Use these categories as needed:

  • Keep immediate: truly time-sensitive and wanted alerts.
  • VIP immediate: a narrow person or channel already chosen by the phone owner.
  • Quiet delivery: useful but not interruptive.
  • Batch check: useful only at chosen times.
  • Badge-only: visible when opening the phone, not interrupting the user.
  • Mute for now: low-value or promotional interruptions.
  • Review later: unclear app that should not be changed hastily.
  • Leave unchanged: emergency, safety, accessibility, caregiver, medical, or other critical alerts.

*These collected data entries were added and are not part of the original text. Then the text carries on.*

(** The scan ends with an error or with a well-formed pattern of the same length and the
    number of its bars. *)
Definition scan_ok (l : list ascii) (count : nat) (r : Z + (list ascii * Z * nat * nat)) : Prop :=
  match r with
  | inl e => e = OS_REGEX_BADREGEX ∨ e = OS_REGEX_BADPARENTHESIS
  | inr (m, _, _, cnt) =>
      ∃ l', m = l' ++ [NUL] ∧ wfp l' = true ∧ length l' = length l ∧
        (S cnt = count + length (alternatives l'))%nat
  end.

Lemma scan_ok_nil count par ps : scan_ok [] count (inr ([NUL], par, ps, count)).
Proof. unfold scan_ok. exists []. split_and!; try done. simpl. lia. Qed.

Lemma OSRegex_scan_ok flags N l par ps count :
  (length l ≤ N)%nat → NUL ∉ l →
  ∃ r, OSRegex_scan flags (l ++ [NUL]) par ps count = Ret r ∧ scan_ok l count r.
Proof.
  revert l par ps count. induction N as [|N IH]; intros l par ps count HN Hl.
  { destruct l; [|simpl in HN; lia]. eexists. split; [done|]. apply scan_ok_nil. }
  destruct l as [|c l].
  { eexists. split; [done|]. apply scan_ok_nil. }
  apply not_elem_of_cons in Hl as [Hc Hl]. simpl in HN. cbn [app OSRegex_scan].
  rewrite bool_decide_eq_false_2 by congruence. case_bool_decide as Hb.
  - destruct l as [|d l]; cbn [app].
    { change (escape_code NUL) with (@None ascii). eexists. split; [done|]. by left. }
    apply not_elem_of_cons in Hl as [Hd Hl]. destruct (escape_code d) as [k|] eqn:Ek; [|by eexists; split; [done|left]].
    destruct (escape_code_spec d k Ek) as (Hcode & Hor & _). simpl in HN.
    destruct (IH l par ps count) as (r & -> & Hr); [lia|done|]. cbn [mbind outcome_bind].
    eexists. split; [done|]. destruct r as [e|[[[m a] b] cnt]]; [done|].
    destruct Hr as (l' & -> & Hw & Hlen & Hcnt). unfold scan_ok. exists (c :: k :: l'). subst c. split_and!.
    + done.
    + cbn [wfp]. rewrite bool_decide_eq_true_2 by done. by rewrite Hcode.
    + simpl. lia.
    + by rewrite !length_alternatives_cons, !bool_decide_eq_false_2 by done.
  - set (q := if bool_decide (c = "("%char) then _ else _).
    assert (∃ c1 par1 ps1, q = (c1, par1, ps1) ∧ c1 ≠ NUL ∧ c1 ≠ BACKSLASH) as (c1 & par1 & ps1 & -> & H1 & H2).
    { subst q. repeat case_bool_decide; eexists _, _, _; (split; [done|]); subst; done. }
    destruct (negb _ && _); [by eexists; split; [done|right]|].
    destruct (scan_char_ok flags c1 H1 H2) as (c' & -> & Hn' & Hb'). cbn [mbind outcome_bind].
    destruct (_ && _); [by eexists; split; [done|right]|].
    destruct (IH l par1 ps1 (if bool_decide (c' = OR) then S count else count)) as (r & -> & Hr); [lia|done|].
    cbn [mbind outcome_bind]. eexists. split; [done|]. destruct r as [e|[[[m a] b] cnt]]; [done|].
    destruct Hr as (l' & -> & Hw & Hlen & Hcnt). unfold scan_ok. exists (c' :: l'). split_and!.
    + done.
    + cbn [wfp]. rewrite !bool_decide_eq_false_2 by done. done.
    + simpl. lia.
    + rewrite length_alternatives_cons. case_bool_decide; lia.
Qed.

Avoid judging the user's apps or relationships. The user decides what matters.

Output Format

Return a phone notification reset card with these sections:

  1. Reset Goal
    • Main focus problem
    • Time of day affected
    • Desired feel after reset
  2. Do-Not-Disturb List
    • Alerts to keep immediate
    • Critical alerts to leave unchanged
    • People or channels the phone owner names as important
  3. Noisy App Audit
    • App or app category
    • Current issue
    • Decision: keep, mute, batch, badge-only, quiet, or review later
    • Reason
  4. 20-Minute Reset Sequence
    • Minute 0-3: choose goal and must-ring alerts
    • Minute 3-8: list noisy apps
    • Minute 8-15: apply decisions
    • Minute 15-18: choose batch windows
    • Minute 18-20: write review note
  5. Notification Rules
    • Immediate alerts
    • Quiet alerts
    • Batch windows
    • Badge-only apps
    • Muted categories
  6. Lock Screen and Badge Cleanup
    • Sounds
    • Vibrations
    • Banners
    • Lock-screen previews
    • Badges
  7. Review Plan
    • Check-in date
    • What improved
    • What was missed
    • What to adjust
  8. Boundary Reminder
    • No account or credential handling
    • No monitoring or surveillance setup
    • No changes to critical safety alerts unless the user knowingly chooses that outside this routine

Example Prompts

  • "My phone buzzes constantly and I can't focus during work hours. Help me do a 20-minute notification reset."
  • "I wake up to 50 notifications every morning. Which apps should I batch or mute?"
  • "Give me a simple notification audit for my iPhone — I want to keep family alerts but quiet everything else."

Quality Bar

A strong reset card produces immediate calm without overengineering the user's phone. It should preserve important alerts, reduce low-value interruptions, avoid private content, and keep all choices within attention hygiene rather than account, credential, surveillance, or monitoring setup.